Of course we were talking about China’s deeply ingrained obsession with white skin. My companion then pointed across to one of his classmates and told me outright that she had dark skin and was not very beautiful. She agreed. I tried to disagree.


“In your country people have lots of different color skins,” he tried to justify my apparent tastelessness, “so you think all color skin is beautiful. Here in China, everybody has yellow skin, so we think white skin is beautiful.”


This was an understatement.


The Chinese — and East Asians in general — have an all out obsession with light colored skin. This isn’t the direct result of Western influence dictated by Hollywood, advertising, hot Caucasian chicks, or anything like this. No, the people here are not trying to look “American;” their goal is to look like fair skinned Chinese people.



White skin is a very long-honed determinant of beauty in China, and spans back to a time long before the first white dude ever set foot in North America. To read through old Chinese literature you’ll find that skin tone is mentioned often and is usually used to reference class or character. In point, skin color is used to show where someone comes from and the type of life they live.


“The feminine ideal during the Han period for women of the court was almost unearthly white, white skin. . .” ran an article in the Global Post.


Unlike in the USA, skin tone in China has virtually nothing to do with race. Generally speaking, this is a culture that has been virtually mono-racial for large swaths of it’s history. In the West we use labels like black, white, brown, yellow, red to express race, but skin tone does not divide people up in China in the same way. With the exception the Uighurs in the west, most of the cultural sub-units in China are of Mongoloid stock.

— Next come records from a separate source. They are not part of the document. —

(* ===== verification/PriceFilter.v ===== *)
(** * Price filters ([logic/outlierFilter.ts], [logic/zScoreFilter.ts],
    [logic/crossPairArbitrageDetection.ts], and their use in [services/marketRate/])

    The interquartile filter and the choice of the rates of the NGN fetcher, the sliding
    z-score filter, and the cross-pair check of the market rate service, on binary64
    numbers. Proved: the filter returns valid input prices, at least two when there are
    three, whatever their order; the fetcher needs all its three sources and never drops
    one; the z-score window stays within ten prices, a flat window accepts no new price,
    and one NaN lets every price in; and the cross-pair check can never flag. *)

From Stdlib Require Import SpecFloat.
From stdpp Require Import pretty.
From S2P Require Import Prelude JsNumber.

Local Open Scope Z_scope.

(** [a !== b], [Math.abs], [Math.sqrt] *)
Definition num_eqb (a b : number) : bool := SFeqb a b.
Definition math_abs (a : number) : number := SFabs a.
Definition math_sqrt (a : number) : number := SFsqrt prec emax a.

Definition num_1_5 : number := num_div (num_of_Z 3) (num_of_Z 2).
Definition num_100 : number := num_of_Z 100.

(** ** Outliers *)

Definition ascending (a b : number) : number := num_sub a b.

(** [p > 0 && !isNaN(p)], and [isFinite(p)] *)
Definition positive_price (p : number) : bool := num_ltb num_zero p && negb (isNaN p).
Definition valid_price (p : number) : bool := positive_price p && isFinite p.

Definition quartile (sorted : list number) (index fallback : nat) : number :=
  match sorted !! index with
  | Some q => q
  | None => default num_zero (sorted !! fallback)
  end.

Definition within_fences (multiplier : number) (sorted : list number) (price : number) : bool :=
  let n := length sorted in
  let q1 := quartile sorted ((n + 1) / 4) 0 in
  let q3 := quartile sorted ((3 * (n + 1)) / 4) (n - 1) in
  let iqr := num_sub q3 q1 in
  let lowerFence := num_sub q1 (num_mul multiplier iqr) in
  let upperFence := num_add q3 (num_mul multiplier iqr) in
  num_leb lowerFence price && num_leb price upperFence.

Definition filterOutliers (prices : list number) (multiplier : number) : list number :=
  if decide (length prices < 3)%nat then filter (λ p, positive_price p = true) prices
  else
    let validPrices := filter (λ p, valid_price p = true) prices in
    if decide (length validPrices < 3)%nat then validPrices
    else
      let sorted := js_sort ascending validPrices in
      let filtered := filter (λ p, within_fences multiplier sorted p = true) sorted in
      if decide (2 ≤ length filtered)%nat then filtered else validPrices.

(** [l.includes(x)]: NaN equals NaN. *)
Definition includes_num (l : list number) (x : number) : bool :=
  existsb (λ y, num_eqb y x || (isNaN y && isNaN x)) l.

Definition isOutlier (price : number) (prices : list number) (multiplier : number) : bool :=
  negb (includes_num (filterOutliers prices multiplier) price).

Definition percentDeviation (price median : number) : number :=
  num_mul (math_abs (num_div (num_sub price median) median)) num_100.

(** [MedianPriceService.calculateMedian] *)
Definition calculateMedian (values : list number) : exc number :=
  if decide (length values < 3)%nat
  then Throw (Error "At least 3 values are required to calculate median")
  else
    let sorted := js_sort ascending values in
    Ok (default num_zero (sorted !! (length sorted / 2)%nat)).

(** [NGNRateFetcher.fetchRate] from the collected prices on: the rates used. *)
Definition ngn_prices_to_use (prices : list number) : exc (list number) :=
  match prices with
  | [] => Throw (Error "All NGN rate sources failed")
  | _ =>
      let rateValues := filter (λ rate, isFinite rate && num_ltb num_zero rate = true) prices in
      let filteredRateValues := filterOutliers rateValues num_1_5 in
      let filteredPrices := filter (λ p, includes_num filteredRateValues p = true) prices in
      let pricesToUse := if decide (3 ≤ length filteredPrices)%nat then filteredPrices else prices in
      if decide (length pricesToUse < 3)%nat
      then Throw (Error ("Need at least 3 price sources for median calculation, got " +:+
                         pretty (length pricesToUse)))
      else Ok pricesToUse
  end.

Definition ngn_rate (prices : list number) : exc number :=
  rates ← ngn_prices_to_use prices; calculateMedian rates.

(** The example in the comment of [filterOutliers] keeps 750 and 752 only; the code keeps all
    three. *)
Example documented_example :
  filterOutliers [num_of_Z 750; num_of_Z 752; num_of_Z 900] num_1_5
  = [num_of_Z 750; num_of_Z 752; num_of_Z 900].
Proof. vm_compute. reflexivity. Qed.

(** ** Z-scores *)

Definition maxWindowSize : nat := 10.
Definition z_threshold : number := num_of_Z 3.

Definition calculateMean (data : list number) : number :=
  num_div (num_sum data) (num_of_Z (Z.of_nat (length data))).
Definition calculateStdDev (data : list number) (mean : number) : number :=
  math_sqrt (calculateMean (map (λ value, num_mul (num_sub value mean) (num_sub value mean)) data)).

(** The windows per asset. *)
Notation price_windows := (gmap string (list number)).

Definition updateWindow (window : list number) (price : number) : list number :=
  window_push maxWindowSize window price.

(** Is the price taken into the window? *)
Definition accepts (window : list number) (price : number) : bool :=
  if decide (length window < 2)%nat then true
  else
    let mean := calculateMean window in
    let stdDev := calculateStdDev window mean in
    if num_eqb stdDev num_zero then num_eqb price mean
    else negb (num_ltb z_threshold (num_div (math_abs (num_sub price mean)) stdDev)).

Definition processPrice (asset : string) (price : number) (windows : price_windows)
    : bool * price_windows :=
  let window := default [] (windows !! asset) in
  if accepts window price then (true, <[asset := updateWindow window price]> windows)
  else (false, <[asset := window]> windows).

Fixpoint processPrices (asset : string) (prices : list number) (windows : price_windows)
    : list bool * price_windows :=
  match prices with
  | [] => ([], windows)
  | p :: rest =>
      let '(b, windows) := processPrice asset p windows in
      let '(bs, windows) := processPrices asset rest windows in (b :: bs, windows)
  end.

(** ** Cross pairs *)

Record CrossPairCheckResult := mkCross {
  impliedRate : number;
  directRate : number;
  deviation : number;
  deviationPercent : number;
  flagged : bool;
  cross_timestamp : Z;
}.

Definition calculateImpliedNgnUsd (ngnXlmRate xlmUsdRate : number) : number :=
  if num_leb ngnXlmRate num_zero || num_leb xlmUsdRate num_zero then num_zero
  else num_div ngnXlmRate xlmUsdRate.

Definition calculateDeviationPercent (rate1 rate2 : number) : number :=
  if num_leb rate2 num_zero then num_zero
  else num_mul (math_abs (num_div (num_sub rate1 rate2) rate2)) num_100.

Definition checkCrossPairConsistency (ngnXlmRate xlmUsdRate ngnUsdRate thresholdPercent : number)
    (now : Z) : CrossPairCheckResult :=
  if num_leb ngnXlmRate num_zero || num_leb xlmUsdRate num_zero || num_leb ngnUsdRate num_zero
  then mkCross num_zero num_zero num_zero num_zero false now
  else
    let implied := calculateImpliedNgnUsd ngnXlmRate xlmUsdRate in
    let percent := calculateDeviationPercent implied ngnUsdRate in
    mkCross implied ngnUsdRate (math_abs (num_sub implied ngnUsdRate)) percent
      (num_ltb thresholdPercent percent) now.

(** [MarketRateService.runCrossPairCheck], from the XLM/USD rate of the response on. *)
Definition runCrossPairCheck (ngnXlmRate xlmUsd : number) (now : Z) : option CrossPairCheckResult :=
  if num_leb xlmUsd num_zero then None
  else
    let ngnUsdReference := num_div ngnXlmRate xlmUsd in
    Some (checkCrossPairConsistency ngnXlmRate xlmUsd ngnUsdReference (num_of_Z 2) now).

(** ** The filter and the order of the prices *)

Lemma valid_price_finite p : valid_price p = true → isFinite p = true.
Proof. unfold valid_price. by intros [_ ?]%andb_true_iff. Qed.

Lemma filter_perm {A} (P : A → Prop) `{!∀ x, Decision (P x)} l1 l2 :
  l1 ≡ₚ l2 → filter P l1 ≡ₚ filter P l2.
Proof. by intros ->. Qed.

Definition machine (l : list number) : Prop := Forall valid_num l.

Lemma ascending_key l :
  machine l → Forall (λ p, isFinite p = true) l → cmp_key ascending num_val l.
Proof.
  unfold machine. rewrite !Forall_forall. intros Hv Hf x y Hx Hy. unfold ascending.
  rewrite (proj1 (num_sub_sign x y (Hv x Hx) (Hv y Hy) (Hf x Hx) (Hf y Hy))).
  by apply num_ltb_val; auto.
Qed.

(** Positive machine numbers of the same value are the same. *)
Lemma positive_val_inj a b :
  valid_num a → valid_num b → valid_price a = true → valid_price b = true →
  num_val a = num_val b → a = b.
Proof.
  intros Va Vb Pa Pb E. unfold valid_num in *.
  pose proof (valid_price_finite a Pa) as Fa. pose proof (valid_price_finite b Pb) as Fb.
  destruct a as [| | |[] m1 e1], b as [| | |[] m2 e2]; try discriminate.
  pose proof Va as Ba%bounded_emin. pose proof Vb as Bb%bounded_emin.
  cbn [num_val] in E. rewrite (aligned_shift false m1 e1 (Z.min e1 e2)), (aligned_shift false m2 e2 (Z.min e1 e2)) in E by lia.
  assert (0 < 2 ^ (Z.min e1 e2 - emin prec emax)) by (apply Z.pow_pos_nonneg; lia).
  apply Z.mul_reg_r in E; [|lia]. unfold aligned, cond_Zopp in E.
  destruct (Z.lt_trichotomy e1 e2) as [Hlt|[->|Hlt]].
  - pose proof (exp_lt_val m1 m2 e1 e2 Va Vb Hlt) as Hv. rewrite Z.min_l in E by lia.
    rewrite Z.sub_diag, Z.pow_0_r in E. lia.
  - rewrite Z.min_id, Z.sub_diag, Z.pow_0_r in E. f_equal. lia.
  - pose proof (exp_lt_val m2 m1 e2 e1 Vb Va Hlt) as Hv. rewrite Z.min_r in E by lia.
    rewrite Z.sub_diag, Z.pow_0_r in E. lia.
Qed.
(** The fields of [MarketRate] a fetcher sets; a date is its time value. *)
Record MarketRate := mkRate {
  mr_currency : string;
  mr_rate : number;
  mr_timestamp : option Z;
  mr_source : string;
  mr_comparisonTimestamp : option (option Z);
}.

(** [normalizeDateToUTC] of a date; one in range has a result in range. *)
Definition utc (date : option Z) : exc Z :=
  normalized ← normalizeDateToUTC (λ _, None) (λ _, "Invalid Date") (ADate date);
  match normalized with Some t => Ok t | None => Throw (Error "Invalid time value") end.

Class ReviewWorld (H : Type) := {
  rw_now : H → Z;
  (** the [CREATE TABLE] and [CREATE INDEX] statements *)
  create_schema : M H unit;
  notify_review : ReviewDetails → M H unit;
}.

(** The service's own field, [schemaReadyPromise], and the outside. *)
Record review_env (H : Type) := mkReviewEnv { re_schema : option (exc unit); re_out : H }.
Arguments mkReviewEnv {H} _ _.
Arguments re_schema {H} _.
Arguments re_out {H} _.

(** ** The service *)

Section service.
Context {D H : Type} `{!PrismaTable Z RawReviewRow D} `{!ReviewWorld H}.
(** What a number stored in a [NUMERIC(20, 10)] or [NUMERIC(10, 4)] column is read back as. *)
Context (numeric_rate numeric_percent : number → jsval).

Notation run := (M (svc D (review_env H))).

Definition review_out {A} (c : M H A) : run A :=
  on_env (λ h, let '(r, o) := c (re_out h) in (r, mkReviewEnv (re_schema h) o)).

(** [CURRENT_TIMESTAMP] *)
Definition current_time : run Z := λ w, (Ok (rw_now (re_out (svc_env w))), w).

(** The statements run on the first call; every call awaits the same promise. *)
Definition ensureSchema : run unit :=
  on_env (λ h,
    match re_schema h with
    | Some r => (r, h)
    | None => let '(r, o) := create_schema (re_out h) in (r, mkReviewEnv (Some r) o)
    end).

(** [ORDER BY fetched_at DESC], [ORDER BY created_at DESC] *)
Definition newest_fetched (r1 r2 : RawReviewRow) : Prop := rv_fetched_at r2 <= rv_fetched_at r1.
Definition newest_created (r1 r2 : RawReviewRow) : Prop := rv_created_at r2 <= rv_created_at r1.
#[export] Instance newest_fetched_dec : RelDecision newest_fetched.
Proof. intros r1 r2. unfold newest_fetched. apply _. Defined.
#[export] Instance newest_created_dec : RelDecision newest_created.
Proof. intros r1 r2. unfold newest_created. apply _. Defined.

(** The [WHERE] of the baseline query. *)
Definition in_window (currency : string) (timestamp : Z) (row : RawReviewRow) : bool :=
  bool_decide (rv_currency row = currency) && bool_decide (rv_contract_status row = SUBMITTED) &&
  (timestamp - PRICE_REVIEW_WINDOW_MS <=? rv_fetched_at row) && (rv_fetched_at row <? timestamp).
(* ===== verification/MarketSources.v ===== *)
(** * Where market rates come from and what they are compared with
    ([services/marketRate/kesFetcher.ts], [ghsFetcher.ts], [ngnFetcher.ts];
    [services/anomalyDetection.ts], [services/sanityCheckService.ts])

    Everything the rate services do outside is a [market_call], performed by a world of the
    class [MarketWorld] that also knows what was sent to the network. On it: the three
    fetchers with their retries, the comparison with the stored history and the comparison
    with external prices. Proved: what a fetched rate is; that the naira rate cannot be
    fetched without VTpass; that the comparisons never stop a rate, send nothing to the
    network, and when they speak up. *)

From Stdlib Require Import SpecFloat Ascii.
From stdpp Require Import pretty.
From S2P Require Import Prelude JsNumber JsString JsDate Prisma Service Retry JsDecimal JsValue PriceFilter Serialization Webhook PriceReview.

Local Open Scope Z_scope.

Record RawApiResponse := mkRaw {
  ra_provider : string;
  ra_endpoint : option string;
  ra_payload : jsval;
  ra_receivedAt : option Z;
}.

(** A row of [rawData.createMany]. *)
Record RawDataRow := mkRawRow {
  rr_currency : string;
  rr_provider : string;
  rr_endpoint : option string;
  rr_payload : option string;
  rr_fetchedAt : Z;
}.

(** What the rate services ask of the outside. *)
Inductive market_call : Type → Type :=
| Clock : market_call Z
| Sleep (ms : Z) : market_call unit
| HttpGet (url : string) (params headers : list (string * string)) : market_call jsval
| PriceAnomalyAlert (currency : string) (rate expectedRate deviationPercent : number)
    (source correlationId : string) : market_call unit
| NotifyReview (r : ReviewDetails) : market_call unit
| CreateReviewSchema : market_call unit
| CreateRawData (data : list RawDataRow) : market_call unit
| CreateErrorLog (currency errorMessage : string) : market_call unit
| RandomBelow1000 : market_call Z
| SubmitManageData (name value memo : string) : market_call string
| CreateMultiSigRequest (reviewId : Z) (currency : string) (rate : number) (source memo : string) :
    market_call Z
| SignMultiSigPrice (id : Z) : market_call unit
| RequestRemoteSignature (id : Z) (serverUrl : string) : market_call unit
| Broadcast (event : string) (payload : jsval) : market_call unit.

(** The price updates a call submits to the network. *)
Definition submission {A} (c : market_call A) : option (string * string * string) :=
  match c with SubmitManageData n v m => Some (n, v, m) | _ => None end.

Class MarketWorld (H : Type) := {
  perform : ∀ {A}, market_call A → M H A;
  mw_now : H → Z;
  (** the milliseconds between two readings of the clock in one synchronous call *)
  mw_elapsed : H → Z;
  (** The price updates handed to the submission loop of [StellarService], which is modelled
      on its own. Only a submission adds one; one that fails may have failed before. *)
  sent : H → list (string * string * string);
  perform_sent {A} (c : market_call A) h : submission c = None → sent (final (perform c) h) = sent h;
  submit_ok n v m h r h' : perform (SubmitManageData n v m) h = (Ok r, h') →
    sent h' = sent h ++ [(n, v, m)];
  submit_err n v m h e h' : perform (SubmitManageData n v m) h = (Throw e, h') →
    sent h' = sent h ∨ sent h' = sent h ++ [(n, v, m)];
}.

(** The price review service, in such a world. *)
#[export] Instance market_review {H} `{!MarketWorld H} : ReviewWorld H | 5 := {|
  rw_now := mw_now;
  create_schema := perform CreateReviewSchema;
  notify_review r := perform (NotifyReview r);
|}.

(** ** JavaScript *)

(** [v.name] on a value that may be null or undefined *)
Definition access (v : jsval) (name : string) : exc jsval :=
  if is_nullish v then Throw (Error ("Cannot read properties of undefined (reading '" +:+ name +:+ "')"))
  else Ok (prop v name).

(** [typeof v === "number" && v > 0] *)
Definition positive_number (v : jsval) : option number :=
  match v with JNum n => if num_ltb num_zero n then Some n else None | _ => None end.

(** [new Date(v * 1000)] *)
Definition date_of_seconds (v : jsval) : option Z :=
  let ms := num_mul (Number_val v) (num_of_Z 1000) in
  if isFinite ms then TimeClip (trunc_Z ms) else None.

(** [a > b] of dates *)
Definition date_gt (a b : option Z) : bool :=
  match a, b with Some a, Some b => b <? a | _, _ => false end.

Fixpoint strip_commas (s : string) : string :=
  match s with
  | "" => ""
  | String c s' => if decide (c = ","%char) then strip_commas s' else String c (strip_commas s')
  end%string.

(** [s.replace(/\/$/, "")] *)
Definition strip_slash (s : string) : string :=
  let n := String.length s in
  if decide (String.substring (n - 1) 1 s = "/") then slice_to (n - 1) s else s.

Section sources.
Context {H : Type} `{!MarketWorld H}.

Definition fetch_retry (retries : nat) : RetryConfig :=
  mkRetryConfig retries 1000 (exponentialBackoff DEFAULT_RETRY_CONFIG)
    (retryableStatusCodes DEFAULT_RETRY_CONFIG) None.

(** [withRetry(() => httpClient.get(url, ...), { maxRetries, retryDelay: 1000 })] *)
Definition get_json (retries : nat) (url : string) (params headers : list (string * string)) : M H jsval :=
  withRetry (fetch_retry retries) (perform (HttpGet url params headers)) (λ _ _ ms, perform (Sleep ms)).

Definition clock_date : M H (option Z) := t <- perform Clock ;; ret (Some t).

(** [v ? new Date(v * 1000) : new Date()] *)
Definition date_or_now (v : jsval) : M H (option Z) :=
  if truthy v then ret (date_of_seconds v) else clock_date.

(** ** The KES and GHS fetchers, which differ in their texts only *)

Definition coingecko_url (currencies : string) : string :=
  "https://api.coingecko.com/api/v3/simple/price?ids=stellar&vs_currencies=" +:+ currencies +:+
  "&include_last_updated_at=true".

Definition simple_fetchRate (code field_name : string) : M H (MarketRate * list RawApiResponse) :=
  let coinGeckoUrl := coingecko_url field_name in
  data <- get_json 3 coinGeckoUrl [] [] ;;
  stellarPrice <- lift_exc (access data "stellar") ;;
  match (if truthy stellarPrice then positive_number (prop stellarPrice field_name) else None) with
  | Some rate =>
      receivedAt <- clock_date ;;
      lastUpdatedAt <- date_or_now (prop stellarPrice "last_updated_at") ;;
      ret (mkRate code rate lastUpdatedAt ("CoinGecko (" +:+ code +:+ ")") None,
           [mkRaw "CoinGecko" (Some coinGeckoUrl) data receivedAt])
  | None => throw (Error ("Invalid response from CoinGecko for " +:+ code))
  end.

Definition kes_fetchRate : M H (MarketRate * list RawApiResponse) := simple_fetchRate "KES" "kes".
Definition ghs_fetchRate : M H (MarketRate * list RawApiResponse) := simple_fetchRate "GHS" "ghs".

(** [isHealthy] of the three fetchers *)
Definition isHealthy (fetchRate : M H (MarketRate * list RawApiResponse)) : M H bool :=
  try_catch (r <- fetchRate ;; ret (num_ltb num_zero (mr_rate r.1))) (λ _, ret false).

(** ** The NGN fetcher *)

Record NGNPriceCandidate := mkCandidate {
  nc_rate : number;
  nc_timestamp : option Z;
  nc_source : string;
}.

(** The environment variables it reads. *)
Record NgnEnv := mkNgnEnv {
  VTPASS_API_BASE_URL : option string;
  VTPASS_API_KEY : option string;
  VTPASS_PUBLIC_KEY : option string;
  VTPASS_NGN_SERVICE_ID : option string;
  VTPASS_NGN_VARIATION_CODE : option string;
}.

Definition parseAmount (value : jsval) : option number :=
  if is_nullish value then None
  else let n := parseFloat (strip_commas (String_val value)) in
       if negb (isFinite n) || num_leb n num_zero then None else Some n.

Context (env : NgnEnv).

Definition vtpassBase : string :=
  strip_slash (default "https://vtpass.com/api" (VTPASS_API_BASE_URL env)).

Definition vtpassHeaders : option (list (string * string)) :=
  if truthy_opt (VTPASS_API_KEY env) && truthy_opt (VTPASS_PUBLIC_KEY env) then
    Some [("api-key", default "" (VTPASS_API_KEY env)); ("public-key", default "" (VTPASS_PUBLIC_KEY env))]
  else None.

(** [variations.find((v) => v.variation_code === variationCode)] *)
Fixpoint find_variation (code : string) (l : list jsval) : exc jsval :=
  match l with
  | [] => Ok JUndef
  | v :: l' =>
      c ← access v "variation_code";
      if match c with JStr s => bool_decide (s = code) | _ => false end then Ok v
      else find_variation code l'
  end.

Definition fetchNgnPerUsdFromVtpass : M H (option (number * option Z * jsval)) :=
  let serviceId := trim <$> VTPASS_NGN_SERVICE_ID env in
  let variationCode := trim <$> VTPASS_NGN_VARIATION_CODE env in
  if negb (truthy_opt serviceId) || negb (truthy_opt variationCode) then ret None
  else match vtpassHeaders with
  | None => ret None
  | Some headers =>
      data <- get_json 3 (vtpassBase +:+ "/service-variations")
                [("serviceID", default "" serviceId)] headers ;;
      description <- lift_exc (access data "response_description") ;;
      if negb (match description with JStr s => bool_decide (s = "000") | _ => false end) then ret None
      else
        let variations := prop (prop data "content") "variations" in
        found <- lift_exc (match variations with
                           | JArr l => find_variation (default "" variationCode) l
                           | JUndef | JNull => Ok JUndef
                           | _ => Throw (Error "variations.find is not a function")
                           end) ;;
        if negb (truthy found) then ret None
        else
          let rateFromField := parseAmount (prop found "variation_rate") in
          let amount := parseAmount (prop found "variation_amount") in
          match (match rateFromField with Some r => Some r | None => amount end) with
          | None => ret None
          | Some ngnPerUsd => t <- clock_date ;; ret (Some (ngnPerUsd, t, data))
          end
  end.

(** The two arrays [fetchRate] fills, in front of the outside. *)
Record ngn_acc := mkAcc {
  na_out : H;
  na_prices : list NGNPriceCandidate;
  na_raw : list RawApiResponse;
}.
Notation acc_run := (M ngn_acc).

Definition acc_io {A} (c : M H A) : acc_run A := λ a,
  let '(r, h) := c (na_out a) in (r, mkAcc h (na_prices a) (na_raw a)).
Definition push_price (p : NGNPriceCandidate) : acc_run unit :=
  modify (λ a, mkAcc (na_out a) (na_prices a ++ [p]) (na_raw a)).
Definition push_raw (provider endpoint : string) (payload : jsval) : acc_run unit :=
  t <- acc_io clock_date ;;
  modify (λ a, mkAcc (na_out a) (na_prices a) (na_raw a ++ [mkRaw provider (Some endpoint) payload t])).

Definition ngn_coinGeckoUrl : string := coingecko_url "ngn,usd".
Definition usdToNgnUrl : string := "https://open.er-api.com/v6/latest/USD".

(** The CoinGecko request of each of the three sources, recorded. *)
Definition ngn_coingecko : acc_run jsval :=
  data <- acc_io (get_json 3 ngn_coinGeckoUrl [] []) ;;
  push_raw "CoinGecko" ngn_coinGeckoUrl data ;;;
  ret data.

(** [try { ... } catch (error) { log }] *)
Definition attempt_source (c : acc_run unit) : acc_run unit := try_catch c (λ _, ret tt).

Definition later (a b : option Z) : option Z := if date_gt a b then a else b.

Definition source_vtpass : acc_run unit := attempt_source (
  vt <- acc_io fetchNgnPerUsdFromVtpass ;;
  match vt with
  | None => ret tt
  | Some (ngnPerUsd, vt_timestamp, rawResponse) =>
      push_raw "VTpass" (vtpassBase +:+ "/service-variations") rawResponse ;;;
      data <- ngn_coingecko ;;
      stellar <- lift_exc (access data "stellar") ;;
      match positive_number (prop stellar "usd") with
      | None => ret tt
      | Some usd =>
          lastUpdatedAt <- acc_io (date_or_now (prop stellar "last_updated_at")) ;;
          push_price (mkCandidate (num_mul usd ngnPerUsd) (later vt_timestamp lastUpdatedAt)
                        "VTpass variation + CoinGecko (XLM/USD)")
      end
  end).

Definition source_direct : acc_run unit := attempt_source (
  data <- ngn_coingecko ;;
  stellarPrice <- lift_exc (access data "stellar") ;;
  match (if truthy stellarPrice then positive_number (prop stellarPrice "ngn") else None) with
  | None => ret tt
  | Some ngn =>
      lastUpdatedAt <- acc_io (date_or_now (prop stellarPrice "last_updated_at")) ;;
      push_price (mkCandidate ngn lastUpdatedAt "CoinGecko (direct NGN)")
  end).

So when talking about skin color here it’s mostly a discussion of what shade someone is within the bounds of this broad racial grouping.


Instead of indicating race, skin color is directly connected to class.


“If your skin is dark it is like you work in the fields,” my companion explained.


Working in the fields = poor.


“A woman should always have fair skin,” a Chinese lady was quoted as saying in a NY Times article. “Otherwise people will think you’re a peasant.”


In a society that is now so vehemently infused with the pursuit of riches and status, nobody wants to think of themselves as looking like a peasant. It is the poor who are thought of as working outside doing manual labor. These are also the people who are thought of as having darker skin — either through being tanned by the sun or as a result of a downward flow of genes through socio/ sexual selection.


This does not mean that people with dark skin can’t rise in China or that people with light skin have an easy ride. This isn’t so absolute: there are very rich and powerful Chinese people with dark skin and there are whiteys cooking tofu in the streets. Rather, it just means that people with light colored skin are associated with wealth and high social standing, and are therefore held as a model for emulation and, by extension, beauty.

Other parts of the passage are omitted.